Records for this task
--- START ---
(** X21. When all five attempts fail with a request error, [download_xml]
    raises the error of the fifth, after five posts and four sleeps of one
    second: it does not sleep after the last failure. *)
Theorem download_xml_exhausted
    {content err : Type} (post : nat → Download.attempt_result content err)
    (e : err) :
  (∀ j, (j < 4)%nat → ∃ e', post j = Download.RequestFailed e') →
  post 4%nat = Download.RequestFailed e →
  Download.download_xml post
  = (Download.Raised e,
     flat_map (λ j, [Download.Post j; Download.Sleep 1]) (seq 0 4)
     ++ [Download.Post 4]).
Proof.
  intros Hfail Hlast. unfold Download.download_xml, Download.max_retries.
  rewrite (retry_loop_decided post 5 0 5 4) by (try lia; intros j Hj; apply Hfail; lia).
  simpl. by rewrite Hlast.
Qed.

(** X22. An error that is not a request error ends [download_xml] at once:
    it is raised from the attempt it occurs in, with no sleep and no further
    post after it. *)
Theorem download_xml_other_failure
    {content err : Type} (post : nat → Download.attempt_result content err)
    (i : nat) (e : err) :
  (i < 5)%nat →
  post i = Download.OtherFailure e →
  (∀ j, (j < i)%nat → ∃ e', post j = Download.RequestFailed e') →
  Download.download_xml post
  = (Download.Raised e,
     flat_map (λ j, [Download.Post j; Download.Sleep 1]) (seq 0 i)
     ++ [Download.Post i]).
Proof.
  intros Hi Hpost Hfail. unfold Download.download_xml, Download.max_retries.
  rewrite (retry_loop_decided post 5 0 5 i) by (try lia; intros j Hj; apply Hfail; lia).
  simpl. by rewrite Hpost.
Qed.

(** X23. Whatever the answers, [download_xml] returns a content or raises
    (it never falls off the loop), posts at least once and at most five
    times, sleeps once less than it posts, and each sleep is of one second. *)
Theorem download_xml_bounds
    {content err : Type} (post : nat → Download.attempt_result content err) :
  let run := Download.download_xml post in
  run.1 ≠ Download.ReturnedNone ∧
  (1 <= length (List.filter Download.is_post run.2) <= 5)%nat ∧
  (length (List.filter Download.is_sleep run.2) + 1
   = length (List.filter Download.is_post run.2))%nat ∧
  (∀ s, Download.Sleep s ∈ run.2 → s = 1%nat).
Proof.
  unfold Download.download_xml, Download.max_retries.
  apply (retry_loop_counts post 5 0 5); lia.
Qed.

(** ** Properties of the holiday download *)

(** X24. A date in the column [Data] of a row of the sheet that has no
    missing cell is a holiday of the calendar built from the sheet: the
    offset does not accept any instant of that day, and [is_business_day]
    is false on the date when it carries no time of day. *)
Theorem sheet_dates_are_holidays
    (sheet : list BRCalInit.sheet_row) (r : BRCalInit.sheet_row) (h : Timestamp) :
  r ∈ sheet →
  BRCalInit.complete r = true →
  BRCalInit.Data r = Some h →
  h ∈ BRCal._holidays (BRCalInit.__init__ (BRCalInit.Sheet sheet)) ∧
  (∀ t, day_number t = day_number h →
     is_on_offset (BRCal._custom_bday (BRCalInit.__init__ (BRCalInit.Sheet sheet))) t
     = false) ∧
  (time_of_day h = 0 →
   BRCal.is_business_day (BRCalInit.__init__ (BRCalInit.Sheet sheet)) h = false).
Proof.
  intros Hin Hc Hd.
  assert (h ∈ BRCal._holidays (BRCalInit.__init__ (BRCalInit.Sheet sheet))) as Hh.
  { simpl. apply elem_of_list_to_set. unfold BRCalInit.dropna_Data.
    apply list_elem_of_omap. exists r. split; [|done].
    apply list_elem_of_In, filter_In. split; [by apply list_elem_of_In | done]. }
  split; [done|]. split.
  - intros t Ht. unfold is_on_offset, is_busday.
    rewrite bool_decide_eq_false_2; [apply andb_false_r|].
    intros Hno. apply Hno. simpl. apply elem_of_map. exists h. by split.
  - intros Htod. unfold BRCal.is_business_day.
    assert (normalize h = h) as -> by (rewrite normalize_spec; lia).
    rewrite bool_decide_eq_false_2; [apply andb_false_r|].
    intros Hno. by apply Hno.
Qed.

Section ScraperWitnesses.

Import Examples MoreExamples.

Lemma parse_params_records_witness :
  ∃ records : list (Row string),
  Forall2 (λ p r,
    row_date r = Some fri_2024_01_05 ∧
    row_type r = AnbimaIRTSScraper.rename_type (AnbimaIRTSScraper.Grupo p) ∧
    AnbimaIRTSScraper.convert float_of_string (AnbimaIRTSScraper.B1 p) = Ok (b1 r) ∧
    AnbimaIRTSScraper.convert float_of_string (AnbimaIRTSScraper.B2 p) = Ok (b2 r) ∧
    AnbimaIRTSScraper.convert float_of_string (AnbimaIRTSScraper.B3 p) = Ok (b3 r) ∧
    AnbimaIRTSScraper.convert float_of_string (AnbimaIRTSScraper.B4 p) = Ok (b4 r) ∧
    AnbimaIRTSScraper.convert float_of_string (AnbimaIRTSScraper.L1 p) = Ok (l1 r) ∧
    AnbimaIRTSScraper.convert float_of_string (AnbimaIRTSScraper.L2 p) = Ok (l2 r))
    document records.
Proof.
  eexists.
  apply (parse_params_records float_of_string document fri_2024_01_05).
  vm_compute. reflexivity.
Defined.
--- END ---
What to work on
Copy the material above word for word, taking the first line, the line containing "intros Hi Hpost", and every line between them, and nothing else.

Task answer
(** X21. When all five attempts fail with a request error, [download_xml]
    raises the error of the fifth, after five posts and four sleeps of one
    second: it does not sleep after the last failure. *)
Theorem download_xml_exhausted
    {content err : Type} (post : nat → Download.attempt_result content err)
    (e : err) :
  (∀ j, (j < 4)%nat → ∃ e', post j = Download.RequestFailed e') →
  post 4%nat = Download.RequestFailed e →
  Download.download_xml post
  = (Download.Raised e,
     flat_map (λ j, [Download.Post j; Download.Sleep 1]) (seq 0 4)
     ++ [Download.Post 4]).
Proof.
  intros Hfail Hlast. unfold Download.download_xml, Download.max_retries.
  rewrite (retry_loop_decided post 5 0 5 4) by (try lia; intros j Hj; apply Hfail; lia).
  simpl. by rewrite Hlast.
Qed.

(** X22. An error that is not a request error ends [download_xml] at once:
    it is raised from the attempt it occurs in, with no sleep and no further
    post after it. *)
Theorem download_xml_other_failure
    {content err : Type} (post : nat → Download.attempt_result content err)
    (i : nat) (e : err) :
  (i < 5)%nat →
  post i = Download.OtherFailure e →
  (∀ j, (j < i)%nat → ∃ e', post j = Download.RequestFailed e') →
  Download.download_xml post
  = (Download.Raised e,
     flat_map (λ j, [Download.Post j; Download.Sleep 1]) (seq 0 i)
     ++ [Download.Post i]).
Proof.
  intros Hi Hpost Hfail. unfold Download.download_xml, Download.max_retries.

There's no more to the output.